Content starts

(** [router.get('/team/:teamCode')] *)
Definition listTasksForTeam (teamCode : string)
    : Query (Reply (list (TaskRow * list SubtaskRow))) :=
  serve_route (
    tasksResult <- select_tasks_of_team teamCode ;;
    tasksWithSubtasks <-
      Tasks.map_all (fun row =>
                       subtasks <- Tasks.getSubtasksForTask (Task.id (r_task row)) ;;
                       ret (row, subtasks))
                    tasksResult ;;
    ret (Json tasksWithSubtasks)).

(** Row of the available-subtasks query: [s.*] and three joined columns. *)
Record AvailableRow := mkAvailableRow {
  a_subtask : Subtask.t;
  a_task_title : string;
  a_task_description : option string;
  a_created_by_name : option string
}.

(** [router.get('/team/:teamCode/available')]:
    [SELECT s.*, t.title as task_title, t.description as task_description,
            u.name as created_by_name
     FROM subtasks s JOIN tasks t ON s.task_id = t.id
          LEFT JOIN users u ON t.created_by = u.id
     WHERE t.team_code = $1 AND s.status = 'available'
     ORDER BY s.created_at DESC] *)
Definition availableSubtasks (teamCode : string) : Query (Reply (list AvailableRow)) :=
  serve_route (
    result <- query (fun d =>
      let s_t := inner_join (fun s t => col_is (Subtask.task_id s) (Task.id t))
                            (subtasks d) (tasks d) in
      let s_t_u := left_join (fun st u => col_is (Task.created_by (snd st)) (User.id u))
                             s_t (users d) in
      let kept := filter (fun r => String.eqb (Task.team_code (snd (fst r))) teamCode
                                   && Status.eqb (Subtask.status (fst (fst r)))
                                                 Status.available)
                         s_t_u in
      map (fun r => mkAvailableRow (fst (fst r)) (Task.title (snd (fst r)))
                                   (Task.description (snd (fst r)))
                                   (option_map User.name (snd r)))
          (Tasks.order_by
             (fun a b => Subtask.created_at (fst (fst b))
                         <=? Subtask.created_at (fst (fst a)))
             kept)) ;;
    ret (Json result)).

(** Row of the query for a user's subtasks. *)
Record AssignedRow := mkAssignedRow {
  u_subtask : Subtask.t;
  u_task_title : string;
  u_task_description : option string;
  u_team_code : string;
  u_assigned_to_name : option string;
  u_created_by_name : option string
}.

(** [CASE s.progress WHEN 'not_started' THEN 1 ... WHEN 'completed' THEN 5
     ELSE 6 END] *)
Definition progress_rank (p : Progress.t) : Z :=
  match p with
  | Progress.not_started => 1
  | Progress.assigned => 2
  | Progress.in_progress => 3
  | Progress.testing => 4
  | Progress.completed => 5
  end.

(** [ORDER BY CASE s.progress ... END, s.created_at DESC]: [a] may stand
    before [b]. *)
Definition by_progress_then_newest (a b : Subtask.t) : bool :=
  (progress_rank (Subtask.progress a) <? progress_rank (Subtask.progress b))
  || ((progress_rank (Subtask.progress a) =? progress_rank (Subtask.progress b))
      && (Subtask.created_at b <=? Subtask.created_at a)).

(** [router.get('/user/:userId/subtasks')]:
    [SELECT s.*, t.title as task_title, t.description as task_description,
            t.team_code, u.name as assigned_to_name, uc.name as created_by_name
     FROM subtasks s JOIN tasks t ON s.task_id = t.id
          LEFT JOIN users u ON s.assigned_to = u.id
          LEFT JOIN users uc ON t.created_by = uc.id
     WHERE s.assigned_to = $1
     ORDER BY CASE s.progress ... END, s.created_at DESC] *)
Definition userSubtasks (userId : Z) : Query (Reply (list AssignedRow)) :=
  serve_route (
    result <- query_on [userId] (fun d =>
      let s_t := inner_join (fun s t => col_is (Subtask.task_id s) (Task.id t))
                            (subtasks d) (tasks d) in
      let s_t_u := left_join (fun st u => col_is (Subtask.assigned_to (fst st)) (User.id u))
                             s_t (users d) in
      let s_t_u_uc := left_join (fun stu uc => col_is (Task.created_by (snd (fst stu)))
                                                      (User.id uc))
                                s_t_u (users d) in
      let kept := filter (fun r => col_is (Subtask.assigned_to (fst (fst (fst r)))) userId)
                         s_t_u_uc in
      map (fun r =>
             let s := fst (fst (fst r)) in
             let t := snd (fst (fst r)) in
             mkAssignedRow s (Task.title t) (Task.description t) (Task.team_code t)
                           (option_map User.name (snd (fst r)))
                           (option_map User.name (snd r)))
          (Tasks.order_by
             (fun a b => by_progress_then_newest (fst (fst (fst a))) (fst (fst (fst b))))
             kept)) ;;
    ret (Json result)).

(** [UPDATE subtasks SET deadline = $1 WHERE id = $2 RETURNING *] *)
Definition update_subtask_deadline (deadline subtaskId : Z) : Query (list Subtask.t) :=
  effect (binding [subtaskId] (fun d =>
    let hit := fun s => Subtask.id s =? subtaskId in
    let rows :=
      map (fun s => if hit s
                    then Subtask.mk (Subtask.id s) (Subtask.task_id s)
                                    (Subtask.title s) (Subtask.description s)
                                    (Subtask.assigned_to s) (Subtask.status s)
                                    (Subtask.progress s) (Some deadline)
                                    (Subtask.created_at s) (Subtask.updated_at s)
                    else s)
          (subtasks d) in
    (Done (filter hit rows), with_subtasks d rows))).

(** [router.put('/subtask/:subtaskId/deadline')]; a deadline that is
    present is a timestamp, so only its absence is falsy. *)
Definition updateDeadline (subtaskId : Z) (deadline userId : option Z)
    : Query (Reply (string * option SubtaskDetails)) :=
  serve_route (
    match deadline with
    | None => ret (Failure 400 "Deadline and user ID are required")
    | Some deadline =>
      if falsy userId then ret (Failure 400 "Deadline and user ID are required")
      else
        userCheck <- Tasks.select_user_role (parseInt userId) ;;
        match userCheck with
        | [] => ret (Failure 403 "Only team leaders can update deadlines")
        | (role, _) :: _ =>
          if negb (Role.eqb role Role.leader)
          then ret (Failure 403 "Only team leaders can update deadlines")
          else
            result <- update_subtask_deadline deadline subtaskId ;;
            match result with
            | [] => ret (Failure 404 "Subtask not found")
            | _ :: _ =>
                updatedSubtask <- Tasks.getSubtaskWithDetails subtaskId ;;
                ret (Json ("Deadline updated successfully", updatedSubtask))
            end
        end
    end).

(** [SELECT created_by, team_code FROM tasks WHERE id = $1] *)
Definition select_task_owner (taskId : Z) : Query (list (option Z * string)) :=
  query_on [taskId] (fun d =>
    map (fun t => (Task.created_by t, Task.team_code t))
        (filter (fun t => Task.id t =? taskId) (tasks d))).

(** [SELECT t.created_by, t.team_code FROM subtasks s
     JOIN tasks t ON s.task_id = t.id WHERE s.id = $1] *)
Definition select_subtask_owner (subtaskId : Z) : Query (list (option Z * string)) :=
  query_on [subtaskId] (fun d =>
    map (fun st => (Task.created_by (snd st), Task.team_code (snd st)))
        (filter (fun st => Subtask.id (fst st) =? subtaskId)
                (inner_join (fun s t => col_is (Subtask.task_id s) (Task.id t))
                            (subtasks d) (tasks d)))).

(** The check shared by the edit and delete routes: the caller is the
    creator, or a leader whose team code is the task's. *)
Definition may_modify (created_by : option Z) (team_code : string)
    (userId : Z) (role : Role.t) (user_team_code : string) : bool :=
  let isCreator := col_is created_by userId in
  let isLeader := Role.eqb role Role.leader
                  && String.eqb user_team_code team_code in
  isCreator || isLeader.

(** [DELETE FROM subtasks WHERE task_id = $1] *)
Definition delete_subtasks_of_task (taskId : Z) : Query unit :=
  effect (binding [taskId] (fun d =>
    (Done tt,
     with_subtasks d
       (filter (fun s => negb (col_is (Subtask.task_id s) taskId))
               (subtasks d))))).

(** [DELETE FROM tasks WHERE id = $1]; [subtasks.task_id] REFERENCES
    tasks(id) ON DELETE CASCADE, so the subtasks of a deleted task go
    with it. *)
Definition delete_task (taskId : Z) : Query unit :=
  effect (binding [taskId] (fun d =>
    (Done tt,
     mkDb (users d) (teams d)
          (filter (fun t => negb (Task.id t =? taskId)) (tasks d))
          (if has_task d taskId
           then filter (fun s => negb (col_is (Subtask.task_id s) taskId))
                       (subtasks d)
           else subtasks d)
          (users_id_seq d)))).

Content ends

■ Goal of the exercise
Your task is to restate, word for word, the lines from the beginning of the records to the line with "Status.available)", inclusive.

■ Answer box
(** [router.get('/team/:teamCode')] *)
Definition listTasksForTeam (teamCode : string)
    : Query (Reply (list (TaskRow * list SubtaskRow))) :=
  serve_route (
    tasksResult <- select_tasks_of_team teamCode ;;
    tasksWithSubtasks <-
      Tasks.map_all (fun row =>
                       subtasks <- Tasks.getSubtasksForTask (Task.id (r_task row)) ;;
                       ret (row, subtasks))
                    tasksResult ;;
    ret (Json tasksWithSubtasks)).

(** Row of the available-subtasks query: [s.*] and three joined columns. *)
Record AvailableRow := mkAvailableRow {
  a_subtask : Subtask.t;
  a_task_title : string;
  a_task_description : option string;
  a_created_by_name : option string
}.

(** [router.get('/team/:teamCode/available')]:
    [SELECT s.*, t.title as task_title, t.description as task_description,
            u.name as created_by_name
     FROM subtasks s JOIN tasks t ON s.task_id = t.id
          LEFT JOIN users u ON t.created_by = u.id
     WHERE t.team_code = $1 AND s.status = 'available'
     ORDER BY s.created_at DESC] *)
Definition availableSubtasks (teamCode : string) : Query (Reply (list AvailableRow)) :=
  serve_route (
    result <- query (fun d =>
      let s_t := inner_join (fun s t => col_is (Subtask.task_id s) (Task.id t))
                            (subtasks d) (tasks d) in
      let s_t_u := left_join (fun st u => col_is (Task.created_by (snd st)) (User.id u))
                             s_t (users d) in
      let kept := filter (fun r => String.eqb (Task.team_code (snd (fst r))) teamCode
                                   && Status.eqb (Subtask.status (fst (fst r)))
                                                 Status.available)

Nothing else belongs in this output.